Volatility is where arbitrage’s negative effects lie. From the perspective of investors seeking stable, longer-term returns from the direct-investments kind, as opposed to those earned by marginal short-term players, volatility is, indeed, an ugly word.
In an economy such as ours—one that exhibits domestic growth, albeit cursed with little economic inclusivity and limited capital expansion, foreign direct investments is one of the key objectives that might import surpluses from outside the economy into ours. That entails controlling domestic volatility.
In a Keynesian world, the responsibility to mitigate volatility is on the Monetary Board of the Bangko Sentral ng Pilipinas (BSP). In contrast with the systemic buffoonery we’ve seen in at least two branches of the current dispensation, this monetary authority is populated with competent professionals.
Recently, they’ve come up with a mechanism that would prevent arbitraging against divergent rates and, thus, smoothen against rate volatility. The Interest Rate Corridor (IRC), which they see to implement within the next few months, has a number of upsides compared to the old tools to govern interest rates in the market.
While the authorities have about a handful of instruments they can still apply to curb volatility, increasingly these have had less and less impact and require expensive means some of which might be inflationary in the short run.
One is to print more pesos. The other is to purchase foreign currency through open-market operations.

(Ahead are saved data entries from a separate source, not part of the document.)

(* ===== verification/Prefetch.v ===== *)
(** * The prefetch framework (pref_common.cc, pref_common.h, pref.cc, pref_factory.cc)

    The framework of one core passes cache events on to its prefetchers, keeps their
    requests in two circular queues and sends them to the memory system, which
    answers through the class [PrefMemory]. The options that compute with floating
    point (update interval, hybrid selection, accuracy study) are taken to be off. *)

From S2P Require Import Prelude.
From S2P Require Import Utils.
From S2P Require Import Stride.

Record pref_mem_req_s := mk_pref_req {
  line_addr : Z;
  line_index : Z;
  loadPC : Z;
  prefetcher_id : Z;
  valid : bool;
  req_core_id : Z;
  thread_id : Z
}.

Record pref_region_line_status_s := mk_status {
  l2_hit : bool;
  l2_miss : bool;
  status_pref_sent : Z;
  l2_evict : bool;
  cycle_evict : Z;
  evict_onPF : bool
}.
Record pref_region_info_s := mk_region_info {
  region_id : Z;
  last_access : Z;
  region_valid : bool;
  region_trained : bool;
  status : list pref_region_line_status_s
}.

(** The memory system as the framework sees it. *)
Class PrefMemory (M : Type) := {
  bank_id : Z -> Z -> M -> Z;
  get_read_port : Z -> Z -> M -> outcome (M * bool);
  access_cache : Z -> Z -> M -> outcome (M * bool);
  (** [new_mem_req] for a prefetch *)
  new_mem_req : pref_mem_req_s -> M -> outcome (M * bool)
}.

(** The knobs, and the member [m_shift_bit] the constructor sets for good. *)
Record pref_knobs := mk_pref_knobs {
  pk_stride : stride_knobs;
  m_shift_bit : Z;
  KNOB_PREF_FRAMEWORK_ON : bool;
  KNOB_PREF_DL0REQ_QUEUE_SIZE : Z;
  KNOB_PREF_UL1REQ_QUEUE_SIZE : Z;
  KNOB_PREF_DL0_MISS_ON : bool;
  KNOB_PREF_DL0_HIT_ON : bool;
  KNOB_PREF_DL0REQ_QUEUE_FILTER_ON : bool;
  KNOB_PREF_UL1REQ_QUEUE_FILTER_ON : bool;
  KNOB_PREF_DL0REQ_ADD_FILTER_ON : bool;
  KNOB_PREF_UL1REQ_ADD_FILTER_ON : bool;
  KNOB_PREF_DL0REQ_QUEUE_OVERWRITE_ON_FULL : bool;
  KNOB_PREF_UL1REQ_QUEUE_OVERWRITE_ON_FULL : bool;
  KNOB_PREF_DL0SCHEDULE_NUM : Z;
  KNOB_PREF_UL1SCHEDULE_NUM : Z;
  KNOB_PREF_REGION_ON : bool;
  KNOB_PREF_USEREGION_TOCALC_ACC : bool;
  KNOB_PREF_NUMTRACKING_REGIONS : Z;
  LOG2_PREF_REGION_SIZE : Z;
  KNOB_PREF_POLBV_ON : bool;
  KNOB_LOG2_PREF_POLBV_SIZE : Z;
  KNOB_PREF_TRAIN_INST_ONCE : bool;
  KNOB_PREF_DHAL : bool;
  KNOB_PREF_DHAL_SENTTHRESH : Z;
  KNOB_PREF_DHAL_USETHRESH_MAX : Z;
  KNOB_PREF_DHAL_USETHRESH_MIN2 : Z;
  KNOB_PREF_DHAL_USETHRESH_MIN1 : Z;
  KNOB_PREF_DHAL_MAXDEG : Z
}.

(** A prefetcher of the table: its counters, the events it listens to, its tables. *)
Record pref_info_s := mk_info { id : Z; enabled : bool; curr_useful : Z; curr_sent : Z; curr_late : Z; dyn_degree : Z }.
Record pref_base_c := mk_pref {
  hwp_info : pref_info_s;
  on_l1_miss : bool;
  on_l1_hit : bool;
  on_l2_miss : bool;
  on_l2_hit : bool;
  tables : pref_stride_c
}.

Record counters := mk_counters {
  m_overall_l1useful : Z;
  m_overall_l1sent : Z;
  m_overall_l2useful : Z;
  m_overall_l2sent : Z;
  m_num_uselesspref_evict : Z;
  m_num_l2_evicts : Z;
  m_curr_l2_misses : Z;
  m_curr_pfpol : Z
}.
(** The framework without its prefetchers. *)
Record hwp_queues := mk_queues {
  core_id : Z;
  m_l1req_queue : list pref_mem_req_s;
  m_l1req_queue_req_pos : Z;
  m_l1req_queue_send_pos : Z;
  m_l2req_queue : list pref_mem_req_s;
  m_l2req_queue_req_pos : Z;
  m_l2req_queue_send_pos : Z;
  region_info : list pref_region_info_s;
  m_polbv_info : list Z;
  m_last_inst_num : gmap Z Z;
  counts : counters
}.
Record hwp_common_c := mk_hwp { pref_table : list pref_base_c; hq : hwp_queues }.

The most common tool is reserve management. The central monetary authorities periodically check overall money supply and, depending on economic exigencies, they directly mandate the amount of reserves a bank can hold. Technically, funds held within the vaults do not circulate thus, affecting both the supply and demand of money in circulation that consequently determines the value of the peso.

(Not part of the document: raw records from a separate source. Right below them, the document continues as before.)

(* ===== verification/Frontend.v ===== *)
(** * The front end (frontend.cc, frontend.h)

    Every cycle the front end picks a thread round-robin, looks its address up in the
    instruction cache and, on a hit, reads micro-operations from the trace, maps
    their sources, predicts branches and puts them in the front-end queue. Traces,
    predictors and the memory system answer through the class [FetchEnv]; the
    branches for the SST back end are not compiled in. *)

From S2P Require Import Prelude.
From S2P Require Import Utils.
From S2P Require Import Pqueue.
From S2P Require Import Cache.
From S2P Require Import Rob.
From S2P Require Import Uops.
From S2P Require Import Map.

Import Rob.

Inductive FRONTEND_MODE := FRONTEND_MODE_PERFECT | FRONTEND_MODE_IFETCH | FRONTEND_MODE_WAIT_FOR_MISS | FRONTEND_MODE_WAIT_FOR_TIMER.

(** What is known of a thread for fetching. *)
Record frontend_s := mk_fetch_data {
  m_fe_mode : FRONTEND_MODE;
  m_fe_prev_mode : FRONTEND_MODE;
  m_fetch_blocked : bool;
  m_first_time : bool;
  m_sync_wait_start : Z;
  m_sync_wait_count : Z;
  m_MT_load_waiting : Z;
  m_MT_br_waiting : bool;
  m_fetch_ready_addr : Z;
  m_next_fetch_addr : Z;
  m_load_waiting : gset Z
}.
Record thread_s := mk_thread { m_block_id : Z; m_process_id : Z; m_fetch_data : frontend_s }.
Record sync_thread_s := mk_sync { m_sync_count : Z; m_num_threads_in_block : Z }.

Recent developments and the increasing sophistication of bank products have dampened reserve management’s effectivity to control money supply. Note the proliferation of automated teller machines (ATMs) and e-Cash. Note also developments in the payment and reconciliation system governing check and other similar non-cash transactions.
Reserves are thought to be money kept in a vault. By affecting the amount of money in circulation, they control the value of the peso. Money however, that is stored within an ATM is considered vault cash and is counted as a reserve. In the reconciliation system, banks maintain clearing balances thought to be reserves not meant for circulation. These balances can, however, be used to pay for clearing and other service costs, thus enabling these as legal tender. Both distort money supply and water down the effectivity of reserves as an economic tool.

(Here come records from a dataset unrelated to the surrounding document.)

(** All micro-operations of the instruction were made. *)
Definition all_made (op : Uop_Type) (a0 a : uop_array) (h : inst_table) : Prop :=
  forall j v, ref_all pi op !! j = Some v -> exists u u' i', a0 !! j = Some u /\ ref_of pi u = v /\ a !! j = Some u' /\
    h !! inst_key pi (Z.of_nat j) = Some i' /\ made j (Nat.eqb (S j) (length (ref_all pi op))) u u' i'.

Lemma made_begun op a0 a a' h : length a0 = Z.to_nat MAX_PUP -> all_made op (fill (setters pi op) (touched pi a0)) a h ->
  (forall j, a' !! j = (if Nat.eqb (S j) (length (ref_all pi op)) then set_eom true else id) <$> a !! j) -> begun k pi (reference pi op) a'.
Proof.
  intros Hl Hm Hend j v Hv. rewrite reference_length. rewrite reference_lookup in Hv. apply fmap_Some in Hv as (v1 & Hv1 & ->).
  destruct (Hm j v1 Hv1) as (u & u' & i' & Eu & <- & Eu' & _ & [V A K M P D O C _]). rewrite Hend, Eu'. rewrite <- V.
  destruct (Nat.eqb_spec (S j) (length (ref_all pi op))) as [Ej | Ej]; simpl; [eexists; split; [done |]; by split_and! |].
  exists u'. split; [done |]. split_and!; try done. rewrite M. pose proof (lookup_lt_Some _ _ _ Hv1). pose proof (Forall2_length _ _ _ (setters_make op)) as Hn.
  pose proof (setters_length pi op). destruct (lookup_lt_is_Some_2 (setters pi op) j) as [f Hfj]; [lia |]. destruct (lookup_lt_is_Some_2 (touched pi a0) j) as [w Hw].
  { unfold touched. rewrite length_alter, Hl. unfold MAX_PUP. lia. }
  rewrite (fill_lookup _ _ _ _ _ Hfj Hw) in Eu. injection Eu as <-. eapply setters_eom; [done | lia].
Qed.
Lemma made_tabled op a0 a h i0 : all_made op a0 a h -> h !! inst_key pi 0 = Some i0 -> i_num_uop i0 = Z.of_nat (length (ref_all pi op)) ->
  tabled pi (reference pi op) h.
Proof.
  intros Hm E0 En. split; [| exists i0; by rewrite reference_length]. intros j v Hv. rewrite reference_lookup in Hv. apply fmap_Some in Hv as (v1 & Hv1 & ->).
  destruct (Hm j v1 Hv1) as (u & u' & i' & _ & <- & _ & Ei' & [V _ _ _ _ _ _ C I]). rewrite <- V. by exists i'.
Qed.

Lemma decode_new_begun op a h :
  array_ok a -> (forall j, 0 <= j < 8 -> h !! inst_key pi j = None) -> KNOB_ENABLE_HMC_FENCE k = false -> (has_alu_uop pi = true -> alu_type k pi = Done op) ->
  exists a2 h2, decode_inst k junk pi a h = Done (a2, h2, Z.of_nat (length (reference pi op))) /\ array_ok a2 /\
    begun k pi (reference pi op) a2 /\ tabled pi (reference pi op) h2 /\ (forall key, (forall j, 0 <= j < 8 -> key <> inst_key pi j) -> h2 !! key = h !! key).
Proof.
  intros Ha Hnew Hf Hop. unfold decode_inst, info_create. rewrite (Hnew 0) by lia. unfold decode_new. pose proof Ha as [Hla _].
  rewrite (split_inst_fill k pi op) by (done || (rewrite Hla; unfold MAX_PUP; lia)). cbn [mbind outcome_bind].
  rewrite lookup_insert_eq. cbn [mbind outcome_bind get_or]. rewrite insert_insert_eq. pose proof (ref_all_length pi op) as Hn. pose proof (setters_make op) as Hm.
  rewrite reference_length, (Forall2_length _ _ _ Hm). set (n := length (ref_all pi op)) in *. set (i0 := set_num_uop _ _).
  destruct (fill_ok _ _ (touched pi a) Hm) as [Hfa Hfu]; [rewrite (Forall2_length _ _ _ Hm); unfold n in *; lia | by apply (touched_array_ok a) |].
  destruct (finish_loop_ok n 0 (fill (setters pi op) (touched pi a)) (<[inst_key pi 0 := i0]> h)) as (a1 & h2 & E2 & Ha1 & Hmade & _ & Hold).
  { lia. } { done. }
  { intros j Hj'. destruct (lookup_lt_is_Some_2 (ref_all pi op) j) as [v Hv]; [unfold n in *; lia |]. destruct (Hfu j v Hv) as (u & Eu & Hs & _). by exists u. }
  { intros _ _. exists i0. by rewrite lookup_insert_eq. }
  { intros j Hj' Hj0. rewrite lookup_insert_ne by (intros E; apply inst_key_inj in E; lia). apply Hnew. lia. }
  change (Z.of_nat 0) with 0 in E2. rewrite Nat2Z.id, E2. cbn [mbind outcome_bind].
  destruct (upd_last_ok n (set_eom true) a1 Ha1) as (a2 & E3 & Ha2 & Hl); [unfold MAX_PUP; lia | done |]. rewrite E3. cbn [mbind outcome_bind].
  rewrite (proj2 (Z.ltb_lt 0 (Z.of_nat n))) by lia. cbn [ASSERT mbind outcome_bind mret outcome_ret].
  assert (Hall : all_made op (fill (setters pi op) (touched pi a)) a1 h2).
  { intros j v Hv. destruct (Hfu j v Hv) as (u & Eu & _ & Er). pose proof (lookup_lt_Some _ _ _ Hv).
    destruct (Hmade j u) as (u' & i' & B1 & B2 & B3 & _); [unfold n in *; lia | done |]. by exists u, u', i'. }
  destruct (lookup_lt_is_Some_2 (ref_all pi op) 0) as [v0 Hv0]; [unfold n in *; lia |]. destruct (Hfu 0%nat v0 Hv0) as (u0 & Eu0 & _).
  destruct (Hmade 0%nat u0) as (_ & i1 & _ & Ei1 & _ & En); [lia | done |]. specialize (En eq_refl i0 (lookup_insert_eq _ _ _)).
  exists a2, h2. split; [done |]. split; [done |]. split; [by eapply made_begun; [apply Hla | |] |]. split.
  - eapply made_tabled; [done | done |]. rewrite En. simpl. unfold u8. rewrite Z.mod_small; unfold n in *; lia.
  - intros key Hk. rewrite Hold by (intros j Hj'; apply Hk; lia). rewrite lookup_insert_ne; [done |]. intros E. apply (Hk 0); [lia | done].
Qed.
End NEW.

The IRC, however, provides an option and promises better supply controls and less arbitraging from rate volatility.
Operating like an interest rate setting weekly auction, it offers financial institutions a narrow corridor of term deposits that they bid the right to keep with the BSP. Within that corridor, the upper limit is set by the repurchase rate, while the lower limit is the yield on special deposit accounts.
Effectively, these are the parameters that the BSP uses to borrow and lend to banks. As such, the facility approaches the real economy rates more closely than do rates set by reserves thus, mirroring money-market realities. Arbitraging due to volatility is lessened by the narrowness of the corridor and rate swings are kept at a minimum.
Congratulations to our monetary authorities. At least we know someone isn’t sleeping all day.